__Problem__.
Within the data that follows, set down exactly the lines from the one containing "Lemma like_header_ok T" through the one containing "exists g. rewrite Hty. split; [done|]. eapply", both ends included.
=== Begin Enclosure ===
(* ===== verification/Fields.v ===== *)
(** * Fields (include/bm/bm_sim/fields.h, src/bm_sim/fields.cpp)

    A field is a [Data] with a width, whose bytes (as extracted from and
    deparsed to packets) and value are kept in agreement: [sync_value] after
    the bytes change, [export_bytes] after the value does. The debugger
    notifications are not modelled. *)

From S2P Require Import Prelude Data Extract.

Module Fields.

Record Field := {
  base :> Data.Data;         (** value and arith *)
  nbits : Z;
  nbytes : Z;
  bytes : list Z;
  is_signed : bool;
  hidden : bool;
  VL : bool;
  is_saturating : bool;
  written_to : bool;
  mask : Z;
  max : Z;
  min : Z;
}.

Section operations.
Context `{Gmp}.
Implicit Types (f src other : Field).

Definition with_value f (v : Z) : Field :=
  {| base := {| Data.value := v; Data.arith := Data.arith f |};
     nbits := nbits f; nbytes := nbytes f; bytes := bytes f; is_signed := is_signed f;
     hidden := hidden f; VL := VL f; is_saturating := is_saturating f;
     written_to := written_to f; mask := mask f; max := max f; min := min f |}.

Definition with_bytes f (bs : list Z) : Field :=
  {| base := base f;
     nbits := nbits f; nbytes := nbytes f; bytes := bs; is_signed := is_signed f;
     hidden := hidden f; VL := VL f; is_saturating := is_saturating f;
     written_to := written_to f; mask := mask f; max := max f; min := min f |}.

Definition set_written_to f (b : bool) : Field :=
  {| base := base f;
     nbits := nbits f; nbytes := nbytes f; bytes := bytes f; is_signed := is_signed f;
     hidden := hidden f; VL := VL f; is_saturating := is_saturating f;
     written_to := b; mask := mask f; max := max f; min := min f |}.

Definition set_arith f (b : bool) : Field :=
  {| base := {| Data.value := Data.value f; Data.arith := b |};
     nbits := nbits f; nbytes := nbytes f; bytes := bytes f; is_signed := is_signed f;
     hidden := hidden f; VL := VL f; is_saturating := is_saturating f;
     written_to := written_to f; mask := mask f; max := max f; min := min f |}.

(** The width and what is computed from it. *)
Definition with_width f (nbits nbytes : Z) (bs : list Z) (mask max min : Z) : Field :=
  {| base := base f; nbits := nbits; nbytes := nbytes; bytes := bs;
     is_signed := is_signed f; hidden := hidden f; VL := VL f; is_saturating := is_saturating f;
     written_to := written_to f; mask := mask; max := max; min := min |}.

(** The constructor; [None]: a signed field of less than two bits. *)
Definition new (nbits : Z) (arith_flag is_signed hidden VL is_saturating : bool) : option Field :=
  let nbytes := (nbits + 7) / 8 in
  let mask := Z.shiftl 1 nbits - 1 in
  '(max, min) ← (if is_signed then
      if 1 <? nbits then Some (Z.shiftl 1 (nbits - 1) - 1, Z.shiftl 1 (nbits - 1) * -1) else None
    else Some (mask, 0));
  Some {| base := {| Data.value := 0; Data.arith := arith_flag |};
     nbits := nbits; nbytes := nbytes; bytes := replicate (Z.to_nat nbytes) 0;
     is_signed := is_signed; hidden := hidden; VL := VL; is_saturating := is_saturating;
     written_to := false; mask := mask; max := max; min := min |}.

Definition sync_value f : option Field :=
  if nbytes f <=? Z.of_nat (length (bytes f)) then
    let value := mpz_import (nbytes f) (take (Z.to_nat (nbytes f)) (bytes f)) in
    let value :=
      if is_signed f && mpz_tstbit value (nbits f - 1)
      then mpz_clrbit value (nbits f - 1) + min f else value in
    Some (set_written_to (with_value f value) true)
  else None.

Definition set_bytes f (src_bytes : list Z) (len : Z) : option Field :=
  if len =? nbytes f then
    bs ← memcpy (bytes f) src_bytes len;
    let f := with_bytes f bs in
    if Data.arith f then sync_value f else Some f
  else None.

(** [bignum::export_bytes(bytes.data(), nbytes, value)] *)
Definition bignum_export f (bs : list Z) (value : Z) : option (list Z) :=
  let words := mpz_export (nbytes f) value in
  memcpy bs words (Z.of_nat (length words)).

Definition export_bytes f : option Field :=
  let bs := replicate (length (bytes f)) 0 in
  let value := Data.value f in
  let value :=
    if is_saturating f then
      if value <? min f then min f else if max f <? value then max f else value
    else value in
  '(bs, value) ← (if negb (is_signed f) then
      let value := Z.land value (mask f) in
      bs ← bignum_export f bs value; Some (bs, value)
    else
      let value :=
        if (value <? min f) || (mask f <? value) then
          let value := Z.land value (mask f) in
          if max f <? value then value - (mask f + 1) else value
        else value in
      bs ← (if 0 <=? value then bignum_export f bs value
            else bignum_export f bs (value - min f - min f));
      Some (bs, value));
  Some (set_written_to (with_bytes (with_value f value) bs) true).

(** [Data::set], whatever the type of the value. *)
Definition set f (v : Z) : option Field := export_bytes (with_value f v).

Definition swap_values f other : option (Field * Field) :=
  let f1 := with_bytes (with_value f (Data.value other)) (bytes other) in
  let o1 := with_bytes (with_value other (Data.value f)) (bytes f) in
  if VL f then
    if eqb (is_signed f) (is_signed other) && eqb (is_saturating f) (is_saturating other) then
      Some (with_width f1 (nbits other) (nbytes other) (bytes f1) (mask other) (max other) (min other),
            with_width o1 (nbits f) (nbytes f) (bytes o1) (mask f) (max f) (min f))
    else None
  else Some (f1, o1).

(** Also returns the number of bits extracted. *)
Definition extract f (data : list Z) (hdr_offset : Z) : option (Field * Z) :=
  bs ← Extract.generic_extract data hdr_offset (nbits f) (bytes f);
  let f := with_bytes f bs in
  f ← (if Data.arith f then sync_value f else Some f);
  Some (f, nbits f).

(** [1 << nbits] is an [int]: undefined from 31 bits on. *)
Definition extract_VL f (data : list Z) (hdr_offset computed_nbits : Z) : option (Field * Z) :=
  let nbits := computed_nbits in
  let nbytes := (nbits + 7) / 8 in
  if (0 <=? nbits) && (nbits <? 31) then
    let mask := Z.shiftl 1 nbits - 1 in
    let bs := take (Z.to_nat nbytes) (bytes f) ++ replicate (Z.to_nat nbytes - length (bytes f)) 0 in
    '(max, min) ← (if is_signed f then
        if 1 <? nbits then
          Some (Z.shiftl (max f) (nbits - 1) - 1, Z.shiftl (min f) (nbits - 1) * -1)
        else None
      else Some (mask, 0));
    extract (with_width f nbits nbytes bs mask max min) data hdr_offset
  else None.

Definition deparse f (data : list Z) (hdr_offset : Z) : option (list Z * Z) :=
  data ← Extract.generic_deparse (bytes f) (nbits f) data hdr_offset;
  Some (data, nbits f).

(** The header's size is recomputed by the caller ([Phv.v]). *)
Definition assign_VL f src : option Field :=
  if VL f then
    let bs := take (Z.to_nat (nbytes src)) (bytes f)
              ++ replicate (Z.to_nat (nbytes src) - length (bytes f)) 0 in
    set (with_width f (nbits src) (nbytes src) bs (mask src) (max src) (min src)) (Data.value src)
  else None.

Definition reset_VL f : option Field :=
  if VL f then
    Some (if is_signed f then with_width f 0 0 (bytes f) 1 1 1
          else with_width f 0 0 (bytes f) 1 (max f) (min f))
  else None.

Definition copy_value f src : Field :=
  let f1 := with_bytes (with_value f (Data.value src)) (bytes src) in
  if VL f then with_width f1 (nbits src) (nbytes src) (bytes src) (mask src) (max src) (min src)
  else f1.

End operations.

(** ** Well-formed fields *)

(** The derived components of a fixed-width field. *)
Record wf (f : Field) : Prop := {
  wf_nbits : 0 < nbits f;
  wf_nbytes : nbytes f = Extract.nbytes_of (nbits f);
  wf_length : Z.of_nat (length (bytes f)) = nbytes f;
  wf_bytes : bytes_ok (bytes f);
  wf_mask : mask f = 2 ^ nbits f - 1;
  wf_signed : is_signed f = true →
    1 < nbits f ∧ max f = 2 ^ (nbits f - 1) - 1 ∧ min f = - 2 ^ (nbits f - 1);
  wf_unsigned : is_signed f = false → max f = mask f ∧ min f = 0;
}.

(** The value is one of the field's type and the bytes are its representation. *)
Definition synced (f : Field) : Prop :=
  min f ≤ Data.value f ≤ max f ∧ be_value (bytes f) = Data.value f mod 2 ^ nbits f.

(** The unused bits of the bytes are zero. *)
Definition padded (f : Field) : Prop := be_value (bytes f) < 2 ^ nbits f.

Section proofs.
Context `{GmpLaws}.
Implicit Types (f src other : Field) (v : Z).

Lemma nbytes_pos f : wf f → 0 < nbytes f ∧ 8 * nbytes f - 8 < nbits f ≤ 8 * nbytes f.
Proof.
  intros Hwf. pose proof (Extract.nbytes_of_bounds (nbits f)). pose proof (wf_nbits _ Hwf).
  rewrite (wf_nbytes _ Hwf). lia.
Qed.

Lemma pow_nbits f : wf f → 0 < 2 ^ nbits f ∧ 2 ^ nbits f ≤ 256 ^ nbytes f.
Proof.
  intros Hwf. destruct (nbytes_pos f Hwf). pose proof (wf_nbits _ Hwf). split.
  - apply Z.pow_pos_nonneg; lia.
  - replace 256 with (2 ^ 8) by done. rewrite <- Z.pow_mul_r by lia. apply Z.pow_le_mono_r; lia.
Qed.

Lemma pow_half f : wf f → 2 ^ nbits f = 2 * 2 ^ (nbits f - 1) ∧ 0 < 2 ^ (nbits f - 1).
Proof.
  intros Hwf. pose proof (wf_nbits _ Hwf). split.
  - rewrite <- Z.pow_succ_r by lia. f_equal. lia.
  - apply Z.pow_pos_nonneg; lia.
Qed.

Lemma field_range f : wf f → min f ≤ 0 ≤ max f ∧ max f - min f = mask f ∧ max f ≤ mask f.
Proof.
  intros Hwf. pose proof (pow_half f Hwf). pose proof (wf_mask _ Hwf).
  destruct (is_signed f) eqn:E.
  - destruct (wf_signed _ Hwf E) as (? & -> & ->). lia.
  - destruct (wf_unsigned _ Hwf E) as [-> ->]. lia.
Qed.

Lemma replicate_overwrite n (l : list Z) :
  length l = n → memcpy (replicate n 0) l (Z.of_nat (length l)) = Some l.
Proof.
  intros <-. unfold memcpy. rewrite decide_True by (rewrite length_replicate; lia).
  rewrite Nat2Z.id, take_ge by done. rewrite drop_ge by (by rewrite length_replicate).
  by rewrite app_nil_r.
Qed.

(** The bytes of a value that fits. *)
Lemma bignum_export_spec f v :
  wf f → 0 ≤ v < 2 ^ nbits f →
  ∃ bs, bignum_export f (replicate (length (bytes f)) 0) v = Some bs ∧
    length bs = length (bytes f) ∧ bytes_ok bs ∧ be_value bs = v.
Proof.
  intros Hwf Hv. destruct (nbytes_pos f Hwf). destruct (pow_nbits f Hwf).
  pose proof (wf_length _ Hwf) as Hlen. unfold bignum_export.
  destruct (decide (v = 0)) as [->|Hne].
  - rewrite mpz_export_zero. exists (replicate (length (bytes f)) 0).
    split; [|]. { unfold memcpy. rewrite decide_True; [done|]. cbn [length]. lia. }
    split; [by rewrite length_replicate|]. split; [by apply Forall_replicate|].
    apply be_value_zeros.
  - rewrite mpz_export_one by lia. rewrite <- Hlen, Nat2Z.id.
    exists (be_bytes (length (bytes f)) v).
    split; [apply replicate_overwrite, length_be_bytes|].
    split; [apply length_be_bytes|]. split; [apply be_bytes_ok|].
    rewrite be_value_bytes, Hlen. apply Z.mod_small. lia.
Qed.

(** What [export_bytes] makes of a value: saturation, or wrapping to the type. *)
Definition exported f v : Z :=
  let v := if is_saturating f then Z.max (min f) (Z.min (max f) v) else v in
  if is_signed f then
    if (v <? min f) || (mask f <? v) then
      let m := v mod 2 ^ nbits f in if max f <? m then m - 2 ^ nbits f else m
    else v
  else v mod 2 ^ nbits f.
(* ===== verification/Phv.v ===== *)
(** * Parsed headers (include/bm/bm_sim/phv.h, header_unions.h, stacks.h,
      src/bm_sim/phv.cpp, header_unions.cpp, stacks.cpp, headers.cpp)

    The headers of a packet, and the unions and stacks over them. The C++
    objects refer to each other: a header to the union it belongs to, a union
    to its headers, a stack to its elements. Here they are all in one record
    and refer to each other by their ids, and an operation of any of them takes
    and returns that record. *)

From S2P Require Import Prelude Data Fields Headers.
Import (coercions) Fields.

Module Phv.

Record HeaderUnion := {
  u_headers : list Z;             (** header ids *)
  u_valid : bool;
  valid_header_idx : Z;
}.

Record Stack := {
  elements : list Z;              (** ids of headers, or of unions *)
  next : Z;                       (** first empty index *)
}.

Record PHV := {
  headers : list Headers.Header;
  header_stacks : list Stack;
  header_unions : list HeaderUnion;
  header_union_stacks : list Stack;
}.

Section operations.
Context `{Gmp}.
Implicit Types (phv : PHV) (st : Stack).
Lemma each_seqZ {S} (P : Z → S → Prop) (body : Z → S → option S) n : ∀ a s, P a s →
  (∀ j s, a ≤ j < a + Z.of_nat n → P j s → ∃ s', body j s = Some s' ∧ P (j + 1) s') →
  ∃ s', each (seqZ a (Z.of_nat n)) body s = Some s' ∧ P (a + Z.of_nat n) s'.
Proof.
  induction n as [|n IH]; intros a s HP Hb.
  { exists s. split; [done|]. by rewrite Z.add_0_r. }
  rewrite seqZ_cons by lia. replace (Z.pred (Z.of_nat (Datatypes.S n))) with (Z.of_nat n) by lia. cbn [each].
  destruct (Hb a s) as (s1 & -> & H1); [lia|done|]. msimpl.
  destruct (IH (Z.succ a) s1) as (s2 & -> & H2); [done|intros; apply Hb; [lia|done]|].
  exists s2. split; [done|]. by replace (a + Z.of_nat (Datatypes.S n)) with (Z.succ a + Z.of_nat n) by lia.
Qed.

(** Each id of a map once, in order. *)
Lemma each_keys {V S} (m : gmap Z V) (P : Z → S → Prop) (body : Z → S → option S) s : consecutive m → P 0 s →
  (∀ j v s, m !! j = Some v → P j s → ∃ s', body j s = Some s' ∧ P (j + 1) s') →
  ∃ s', each (keys m) body s = Some s' ∧ P (Z.of_nat (size m)) s'.
Proof.
  intros Hm HP Hb. rewrite keys_consecutive by done. apply (each_seqZ P body (size m) 0 s HP).
  intros j t Hj HPt. destruct (proj2 (Hm j)) as [v Hv]; [lia|]. by eapply Hb.
Qed.

(** ** Types of headers *)

Definition info_ok (fi : Headers.FInfo) : Prop :=
  Headers.fi_hidden fi = false ∧ (Headers.fi_signed fi = true → 1 < Headers.bitwidth fi).

Definition bits (fis : list Headers.FInfo) : Z := foldr (λ fi n, Headers.bitwidth fi + n) 0 fis.

(** Visible fields, one of which can have a variable length, and the hidden one. *)
Record typed (ht : Headers.HeaderType) (fis : list Headers.FInfo) : Prop := {
  typed_fields : Headers.fields_info ht = fis ++ Headers.hidden_fields;
  typed_info : Forall info_ok fis;
  typed_VL : Headers.is_VL_type ht = true → ∃ fi, vget fis (Headers.VL_offset ht) = Some fi ∧ Headers.fi_VL fi = true;
}.

Lemma new_type_typed id : typed (Headers.new_type id) [].
Proof. by split. Qed.

Lemma push_fields ht fis fi : Headers.fields_info ht = fis ++ Headers.hidden_fields →
  take (length (Headers.fields_info ht) - length Headers.hidden_fields) (Headers.fields_info ht) ++
    fi :: drop (length (Headers.fields_info ht) - length Headers.hidden_fields) (Headers.fields_info ht) =
  (fis ++ [fi]) ++ Headers.hidden_fields.
Proof.
  intros ->. rewrite length_app. replace (length fis + length Headers.hidden_fields - length Headers.hidden_fields)%nat
    with (length fis) by lia. by rewrite take_app_length, drop_app_length, <- app_assoc.
Qed.

Lemma push_back_field_typed ht fis name width is_signed is_saturating : typed ht fis → (is_signed = true → 1 < width) →
  ∃ fi, typed (Headers.push_back_field ht name width is_signed is_saturating false).1 (fis ++ [fi]) ∧ Headers.bitwidth fi = width.
Proof.
  intros [Hf Hi HV] Hs. eexists. split; [constructor|].
  - cbn. by apply push_fields.
  - apply Forall_app. split; [done|]. by repeat constructor.
  - cbn. intros H. destruct (HV H) as (fi & Hfi & Hvl). exists fi. split; [|done].
    unfold vget in *. case_decide; [|done]. by apply lookup_app_l_Some.
  - done.
Qed.
(* ===== verification/PhvLike.v ===== *)
(** * Parsed headers of one context

    The parsed headers that one factory makes have the same shape. Giving them
    back to their pool, and copying headers from one to the other, succeed for
    any parsed headers of the shape, whatever was done to them. *)

From stdpp Require Import gmap.
From S2P Require Import Prelude Data Fields Headers Phv.
Import (coercions) Fields.

Module PhvLike.
Import Phv.

Section like.
Context `{GmpLaws}.
Implicit Types (phv : PHV) (h t : Headers.Header) (f : Fields.Field) (id k : Z).

Definition fields_wf h : Prop := Forall (λ f : Fields.Field, Fields.VL f = false → Fields.wf f) (Headers.fields h).

(** What the headers of a template need. *)
Record template_ok (T : PHV) : Prop := {
  t_wf : ∀ k t, get_header T k = Some t → fields_wf t;
  t_hidden : ∀ k t, get_header T k = Some t →
    ∃ f, vget (Headers.fields t) (Headers.get_hidden_offset (Headers.header_type t)) = Some f ∧ Fields.VL f = false;
  t_VL : ∀ k t, get_header T k = Some t → vl_ok t;
  t_metadata : ∀ k t, get_header T k = Some t → Headers.metadata t = true →
    Forall (λ f : Fields.Field, Fields.VL f = false) (Headers.fields t);
  t_member : ∀ k t u i, get_header T k = Some t → Headers.union_membership t = Some (u, i) → is_Some (get_union T u);
}.

(** Of the same shape, with whatever values. *)
Record like (T phv : PHV) : Prop := {
  like_headers : ∀ k, is_Some (get_header phv k) ↔ is_Some (get_header T k);
  like_unions : ∀ u, is_Some (get_union phv u) ↔ is_Some (get_union T u);
  like_shape : ∀ k h, get_header phv k = Some h → fields_wf h ∧ ∃ t, get_header T k = Some t ∧ shape h = shape t;
}.

Lemma like_refl T : template_ok T → like T T.
Proof. intros HT. split; [done..|]. intros k h Hh. split; [by eapply t_wf|by exists h]. Qed.

Lemma shape_field h t i f : shape h = shape t → vget (Headers.fields t) i = Some f →
  ∃ g, vget (Headers.fields h) i = Some g ∧ field_shape g = field_shape f.
Proof.
  intros Hs Hf. assert (field_shape <$> Headers.fields h = field_shape <$> Headers.fields t) as Hfs by (unfold shape in Hs; by injection Hs).
  pose proof (vget_fmap field_shape (Headers.fields h) i) as Hg. rewrite Hfs, vget_fmap, Hf in Hg.
  destruct (vget (Headers.fields h) i) as [g|]; [|done]. exists g. split; [done|]. apply (inj Some). symmetry. exact Hg.
Qed.

Lemma shape_VL f (g : Fields.Field) : field_shape f = field_shape g → Fields.VL f = Fields.VL g.
Proof. by intros [= ? ? ? ? ?]. Qed.

Lemma wf_vget h i f : fields_wf h → vget (Headers.fields h) i = Some f → Fields.VL f = false → Fields.wf f.
Proof. intros Hw Hf. pose proof (vget_Some_range _ _ _ Hf). rewrite vget_nat in Hf by lia. exact (Forall_lookup_1 _ _ _ _ Hw Hf). Qed.

(** What [Phv] asks of a header. *)
Lemma like_header_ok T phv k h : template_ok T → like T phv → get_header phv k = Some h →
  header_ok h ∧ vl_ok h ∧ ∀ u i, Headers.union_membership h = Some (u, i) → is_Some (get_union phv u).
Proof.
  intros HT HL Hh. destruct (like_shape _ _ HL _ _ Hh) as (Hw & t & Ht & Hs).
  assert (Headers.header_type h = Headers.header_type t ∧ Headers.union_membership h = Headers.union_membership t)
    as [Hty Hm] by (unfold shape in Hs; by injection Hs).
  split; [|split].
  - destruct (t_hidden _ HT _ _ Ht) as (f & Hf & Hv). destruct (shape_field _ _ _ _ Hs Hf) as (g & Hg & Hgs).
    exists g. rewrite Hty. split; [done|]. eapply wf_vget; [done..|]. by rewrite (shape_VL _ _ Hgs).
  - intros HV. unfold Headers.is_VL_header in HV. rewrite Hty in HV.
    destruct (t_VL _ HT _ _ Ht HV) as (f & Hf & Hv & Hne). destruct (shape_field _ _ _ _ Hs Hf) as (g & Hg & Hgs).
    exists g. rewrite Hty. split; [done|]. by rewrite (shape_VL _ _ Hgs).
  - intros u i. rewrite Hm. intros Hu. apply (like_unions _ _ HL). by eapply t_member.
Qed.

Lemma fields_wf_set h i g fs : fields_wf h → (Fields.VL g = false → Fields.wf g) → vset (Headers.fields h) i g = Some fs →
  fields_wf (Headers.with_fields h fs).
Proof. intros Hw Hg [_ ->]%vset_inv. apply Forall_insert; done. Qed.

Lemma set_valid_wf h b h' : fields_wf h → header_ok h → Headers.set_valid h b = Some h' → fields_wf h'.
Proof.
  intros Hw (f & Ef & Hf) Hs. unfold Headers.set_valid in Hs. rewrite Ef in Hs. cbn [mbind option_bind] in Hs.
  assert (Fields.wf (Fields.with_value f (if b then 1 else 0))) as Hf1 by (destruct Hf; by constructor).
  unfold Fields.set in Hs. destruct (Fields.export_bytes_ok _ Hf1) as (f' & E & Hf' & _). rewrite E in Hs.
  mbind_inv Hs. eapply fields_wf_set; done.
Qed.

(** Replacing a header by one of its shape. *)
Lemma like_set T phv phv' k h h' : like T phv → get_header phv k = Some h →
  shape h' = shape h → fields_wf h' →
  (∀ j, get_header phv' j = if decide (j = k) then Some h' else get_header phv j) →
  (∀ u, is_Some (get_union phv' u) ↔ is_Some (get_union phv u)) → like T phv'.
Proof.
  intros [L1 L2 L3] Hh Hs Hw Hg Hu. split.
  - intros j. rewrite Hg, <- L1. case_decide; [subst|done]. rewrite Hh. split; eauto.
  - intros u. by rewrite Hu, L2.
  - intros j g. rewrite Hg. case_decide; [|by apply L3]. intros [= <-]. subst j. split; [done|].
    destruct (L3 _ _ Hh) as (_ & t & ? & ?). exists t. split; [done|congruence].
Qed.

Lemma mark_invalid_like T phv k : template_ok T → like T phv → is_Some (get_header phv k) →
  ∃ phv' h', mark_invalid phv k = Some phv' ∧ like T phv' ∧ get_header phv' k = Some h' ∧ Headers.valid h' = false.
Proof.
  intros HT HL [h Hh]. destruct (like_header_ok _ _ _ _ HT HL Hh) as (Hok & _ & Hm).
  destruct (mark_invalid_effect phv k h Hh Hok Hm) as (phv' & h' & -> & Hs & Hg & Hu).
  exists phv', h'. split; [done|].
  split; [|split; [by rewrite Hg, decide_True|]].
  - eapply (like_set _ _ _ _ _ _ HL Hh); [by eapply set_valid_shape| |done|].
    + eapply set_valid_wf; [|done..]. by apply (like_shape _ _ HL _ _ Hh).
    + intros u. rewrite Hu. destruct (Headers.union_membership h) as [[v i]|]; [|done]. case_decide; [|done]. by rewrite fmap_is_Some.
  - destruct (set_valid_ok h false Hok) as (? & ? & _ & ? & _). by simplify_eq.
Qed.

Lemma reset_VL_like h : fields_wf h → vl_ok h → ∃ h', (if Headers.is_VL_header h then Headers.reset_VL_header h else Some h) = Some h' ∧
  fields_wf h' ∧ shape h' = shape h ∧ Headers.valid h' = Headers.valid h.
Proof.
  intros Hw Hvl. destruct (Headers.is_VL_header h) eqn:E; [|by exists h].
  unfold Headers.reset_VL_header. rewrite E. cbn [negb]. destruct (Hvl E) as (f & Ef & EV & _).
  rewrite Ef. msimpl. unfold Fields.reset_VL. rewrite EV. msimpl.
  pose proof (vget_Some_range _ _ _ Ef) as Hr. rewrite vset_Some by done. msimpl. eexists. split; [done|].
  rewrite vget_nat in Ef by lia. split; [|split; [|done]].
  - apply Forall_insert; [done|]. destruct (Fields.is_signed f); cbn; congruence.
  - unfold shape. cbn. f_equal. rewrite list_fmap_insert. apply list_insert_id. rewrite list_lookup_fmap, Ef. cbn. f_equal.
    unfold field_shape. rewrite EV. by destruct (Fields.is_signed f) eqn:Es; cbn; rewrite ?EV, ?Es.
Qed.

Lemma reset_loop_like T n : template_ok T → ∀ i phv, like T phv → 0 ≤ i → i + Z.of_nat n = Z.of_nat (length (headers phv)) →
  (∀ k h, get_header phv k = Some h → k < i → Headers.valid h = false) →
  ∃ phv', reset_loop n i phv = Some phv' ∧ like T phv' ∧ ∀ k h, get_header phv' k = Some h → Headers.valid h = false.
Proof.
  intros HT. induction n as [|n IH]; intros i phv HL Hi Hn Hv; cbn [reset_loop].
  { exists phv. split_and!; [done..|]. intros k h E. eapply Hv; [done|]. apply vget_Some_range in E. lia. }
  assert (is_Some (get_header phv i)) as Hget by (apply vget_is_Some; lia).
  pose proof Hget as [h0 Hh0]. destruct (like_header_ok _ _ _ _ HT HL Hh0) as (Hok0 & _ & Hm0).
  destruct (mark_invalid_like T phv i HT HL Hget) as (phv1 & h1 & E1 & HL1 & Hg1 & Hv1).
  destruct (mark_invalid_effect phv i h0 Hh0 Hok0 Hm0) as (phv1' & h1' & E1' & _ & Hall & _).
  rewrite E1' in E1. injection E1 as ->. rewrite E1'. msimpl. rewrite Hg1. msimpl.
  destruct (like_shape _ _ HL1 _ _ Hg1) as (Hw1 & _). destruct (like_header_ok _ _ _ _ HT HL1 Hg1) as (_ & Hvl1 & _).
  destruct (reset_VL_like h1 Hw1 Hvl1) as (h2 & -> & Hw2 & Hs2 & Hv2). msimpl.
  destruct (set_header_ok phv1 i h1 h2 Hg1) as (phv2 & -> & Hu2 & _ & _ & Hg2). msimpl.
  assert (like T phv2) as HL2.
  { eapply like_set; [done..|]. intros u. by rewrite (get_union_unions phv1). }
  destruct (IH (i + 1) phv2) as (phv' & -> & HL' & Hv').
  - done.
  - lia.
  - assert (length (headers phv2) = length (headers phv)) as ->; [|lia]. apply vget_length. intros k.
    change (is_Some (get_header phv2 k) ↔ is_Some (get_header phv k)). by rewrite (like_headers _ _ HL2), (like_headers _ _ HL).
  - intros k h. rewrite Hg2. case_decide; intros; simplify_eq; [congruence|].
    rewrite Hall in *. case_decide; [done|]. eapply Hv; [done|lia].
  - by exists phv'.
Qed.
=== End Enclosure ===
__Task output__.
Lemma like_header_ok T phv k h : template_ok T → like T phv → get_header phv k = Some h →
  header_ok h ∧ vl_ok h ∧ ∀ u i, Headers.union_membership h = Some (u, i) → is_Some (get_union phv u).
Proof.
  intros HT HL Hh. destruct (like_shape _ _ HL _ _ Hh) as (Hw & t & Ht & Hs).
  assert (Headers.header_type h = Headers.header_type t ∧ Headers.union_membership h = Headers.union_membership t)
    as [Hty Hm] by (unfold shape in Hs; by injection Hs).
  split; [|split].
  - destruct (t_hidden _ HT _ _ Ht) as (f & Hf & Hv). destruct (shape_field _ _ _ _ Hs Hf) as (g & Hg & Hgs).
    exists g. rewrite Hty. split; [done|]. eapply wf_vget; [done..|]. by rewrite (shape_VL _ _ Hgs).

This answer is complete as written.